Depois da polémica, a DGS apagou a publicação e, em declarações à Lusa, rejeitou qualquer tipo de discriminação, afirmando que apenas publicou uma imagem divulgada pela ONUSIDA em favor daquela data.

“A DGS rejeita discriminação seja por que motivo for, designadamente, sexo, raça, cor, origem étnica ou social ou outros”, assegurou fundamentando-se na Carta dos Direitos Fundamentais da União Europeia.

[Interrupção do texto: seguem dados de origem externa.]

Lemma path_ltb_irrefl (p : path) : Path.ltb p p = false.
Proof.
  induction p as [|x p IH]; simpl; [reflexivity|].
  now rewrite String.eqb_refl.
Qed.

Lemma path_ltb_trans (p q r : path) :
  Path.ltb p q = true -> Path.ltb q r = true -> Path.ltb p r = true.
Proof.
  revert q r. induction p as [|x p IH]; intros [|y q] [|z r]; simpl; try congruence.
  destruct (String.eqb_spec x y) as [->|Hxy].
  - destruct (String.eqb_spec y z) as [->|Hyz]; [apply IH | auto].
  - destruct (String.eqb_spec y z) as [->|Hyz].
    + destruct (String.eqb_spec x z); [congruence | auto].
    + intros H1 H2. pose proof (str_ltb_trans _ _ _ H1 H2) as H3.
      destruct (String.eqb_spec x z) as [->|]; [|assumption].
      pose proof (str_ltb_asym _ _ H1). congruence.
Qed.

Lemma path_ltb_asym (p q : path) : Path.ltb p q = true -> Path.ltb q p = false.
Proof.
  intros H. destruct (Path.ltb q p) eqn:E; [|reflexivity].
  pose proof (path_ltb_trans _ _ _ H E) as H1.
  rewrite path_ltb_irrefl in H1. discriminate.
Qed.

Lemma path_ltb_total (p q : path) :
  Path.ltb p q = false -> Path.ltb q p = false -> p = q.
Proof.
  revert q. induction p as [|x p IH]; intros [|y q]; simpl; try congruence.
  rewrite (String.eqb_sym y x).
  destruct (String.eqb_spec x y) as [->|Hxy].
  - intros H1 H2. f_equal. now apply IH.
  - intros H1 H2. elim Hxy. now apply str_ltb_total.
Qed.

(** Paths of one directory compare like their names. *)
Lemma path_ltb_siblings (d : path) (a b : string) :
  Path.ltb (d ++ [a]) (d ++ [b]) = String.ltb a b.
Proof.
  induction d as [|x d IH]; simpl.
  - destruct (String.eqb_spec a b) as [->|]; [|reflexivity].
    now rewrite str_ltb_irrefl.
  - now rewrite String.eqb_refl.
Qed.

Lemma name_snoc (d : path) (a : string) : Path.name (d ++ [a]) = a.
Proof. unfold Path.name. apply last_last. Qed.

(** ** [sorted] *)

Lemma path_le_trans (p q r : path) : path_le p q -> path_le q r -> path_le p r.
Proof.
  unfold path_le. intros H1 H2.
  destruct (Path.ltb r p) eqn:E; [|reflexivity].
  destruct (Path.ltb p q) eqn:E1.
  - pose proof (path_ltb_trans _ _ _ E E1). congruence.
  - assert (p = q) by now apply path_ltb_total. subst. congruence.
Qed.

Lemma insert_sorted_perm (x : path) (l : list path) :
  Permutation (x :: l) (insert_sorted x l).
Proof.
  induction l as [|y l IH]; simpl; [reflexivity|].
  destruct (Path.ltb y x); [|reflexivity].
  rewrite perm_swap. now constructor.
Qed.

Lemma sorted_perm (l : list path) : Permutation l (sorted l).
Proof.
  induction l as [|x l IH]; simpl; [constructor|].
  rewrite <- insert_sorted_perm. now constructor.
Qed.

Lemma insert_sorted_le (x : path) (l : list path) :
  StronglySorted path_le l -> StronglySorted path_le (insert_sorted x l).
Proof.
  induction 1 as [|y l Hs IH Hy]; simpl.
  - repeat constructor.
  - destruct (Path.ltb y x) eqn:E.
    + constructor; [assumption|].
      rewrite <- insert_sorted_perm. constructor; [|assumption].
      now apply path_ltb_asym.
    + constructor; [now constructor|].
      constructor; [exact E|].
      eapply Forall_impl; [|exact Hy]. intros z. now apply path_le_trans.
Qed.

Lemma sorted_le (l : list path) : StronglySorted path_le (sorted l).
Proof.
  induction l as [|x l IH]; simpl; [constructor | now apply insert_sorted_le].
Qed.

Lemma sorted_lt (l : list path) : NoDup l -> StronglySorted path_lt (sorted l).
Proof.
  intros Hnd. assert (Hnd' : NoDup (sorted l)).
  { eapply Permutation_NoDup; [apply sorted_perm | assumption]. }
  pose proof (sorted_le l) as Hs. induction Hs as [|x s Hs IH Hx]; [constructor|].
  inversion Hnd' as [|? ? Hni Hnd'']; subst. constructor; [now apply IH|].
  rewrite Forall_forall in *. intros y Hy. unfold path_lt.
  destruct (Path.ltb x y) eqn:E; [reflexivity|].
  specialize (Hx y Hy). elim Hni.
  assert (x = y) by now apply path_ltb_total. now subst.
Qed.

(** Two strictly sorted lists with the same elements are the same list. *)
Lemma sorted_lt_unique (l1 l2 : list path) :
  StronglySorted path_lt l1 -> StronglySorted path_lt l2 ->
  (forall p, In p l1 <-> In p l2) -> l1 = l2.
Proof.
  intros H1. revert l2. induction H1 as [|x l1 Hs1 IH Hx]; intros l2 H2 Hin.
  - destruct l2 as [|y l2]; [reflexivity|]. destruct (proj2 (Hin y)); now left.
  - destruct H2 as [|y l2 Hs2 Hy].
    + destruct (proj1 (Hin x)); now left.
    + rewrite Forall_forall in Hx, Hy.
      assert (x = y) as ->.
      { destruct (proj1 (Hin x) (or_introl eq_refl)) as [->|Hxl2]; [reflexivity|].
        destruct (proj2 (Hin y) (or_introl eq_refl)) as [->|Hyl1]; [reflexivity|].
        pose proof (Hx _ Hyl1) as A. pose proof (Hy _ Hxl2) as B.
        pose proof (path_ltb_asym _ _ A). unfold path_lt in B. congruence. }
      f_equal. apply IH; [assumption|].
      intros p. split; intros Hp.
      * destruct (proj1 (Hin p) (or_intror Hp)) as [<-|]; [|assumption].
        pose proof (Hx _ Hp) as A. unfold path_lt in A.
        rewrite path_ltb_irrefl in A. discriminate.
      * destruct (proj2 (Hin p) (or_intror Hp)) as [<-|]; [|assumption].
        pose proof (Hy _ Hp) as A. unfold path_lt in A.
        rewrite path_ltb_irrefl in A. discriminate.
Qed.


(** ** Name resolution *)

Lemma walk_app (c : cursor) (p q : list string) :
  walk c (p ++ q) = match walk c p with Some c' => walk c' q | None => None end.
Proof.
  revert c. induction p as [|x p IH]; intros c; simpl; [reflexivity|].
  destruct (step c x); [apply IH | reflexivity].
Qed.

Lemma nodupb_NoDup (l : list string) : nodupb l = true <-> NoDup l.
Proof.
  induction l as [|x l IH]; simpl.
  - split; [constructor | reflexivity].
  - rewrite andb_true_iff, negb_true_iff, IH. split.
    + intros [Hx Hl]. constructor; [|assumption]. intros Hin.
      assert (existsb (String.eqb x) l = true); [|congruence].
      apply existsb_exists. exists x. split; [assumption | apply String.eqb_refl].
    + intros H. inversion H as [|? ? Hni Hl]; subst. split; [|assumption].
      destruct (existsb (String.eqb x) l) eqn:E; [|reflexivity].
      apply existsb_exists in E. destruct E as [y [Hy E]].
      apply String.eqb_eq in E. now subst.
Qed.

Lemma in_set_In (s : string) (l : list string) : in_set s l = true <-> In s l.
Proof.
  unfold in_set. rewrite existsb_exists. split.
  - intros [y [Hy E]]. apply String.eqb_eq in E. now subst.
  - intros H. exists s. split; [assumption | apply String.eqb_refl].
Qed.

Lemma lookup_entry_In (es : list (string * node)) (x : string) (n : node) :
  lookup_entry x es = Some n -> In (x, n) es.
Proof.
  induction es as [|[y m] es IH]; simpl; [discriminate|].
  destruct (String.eqb_spec x y) as [->|].
  - intros [= ->]. now left.
  - intros H. right. now apply IH.
Qed.

Lemma lookup_entry_None (es : list (string * node)) (x : string) :
  lookup_entry x es = None <-> ~ In x (map fst es).
Proof.
  induction es as [|[y m] es IH]; simpl; [tauto|].
  destruct (String.eqb_spec x y) as [->|Hxy].
  - split; [discriminate | tauto].
  - rewrite IH. split; [intros H [E|E]; [now elim Hxy | tauto] | tauto].
Qed.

Na mesma nota declarativa, a entidade tutelada pelo ministério da Saúde acrescento: “A DGS, por ocasião do Dia Mundial da Sida, partilhou hoje uma imagem produzida e disponibilizada pela ONUSIDA para o Dia Internacional da Luta contra a Sida, com a devida tradução em português. A mesma foi partilhada com parceiros comunitários e por alguns igualmente divulgada.”-
Adiantando ainda que o principal objetivo da imagem da campanha era alertar que a SIDA “ainda não acabou e que há um caminho a percorrer, em todo o mundo, para mitigar os riscos e alcançar”, a meta dos Objetivos de Desenvolvimento Sustentável de acabar com a SIDA até 2030.
Após o sucedido na segunda-feira, durante o dia, a DGS substituiu a sua publicação pelo post original da ONUSIDA, com a mesma mensagem mas em inglês (Aids is not over), alegando que pretendia para a perceção da mensagem e da sua origem “sempre em pleno respeito pelos direitos humanos”.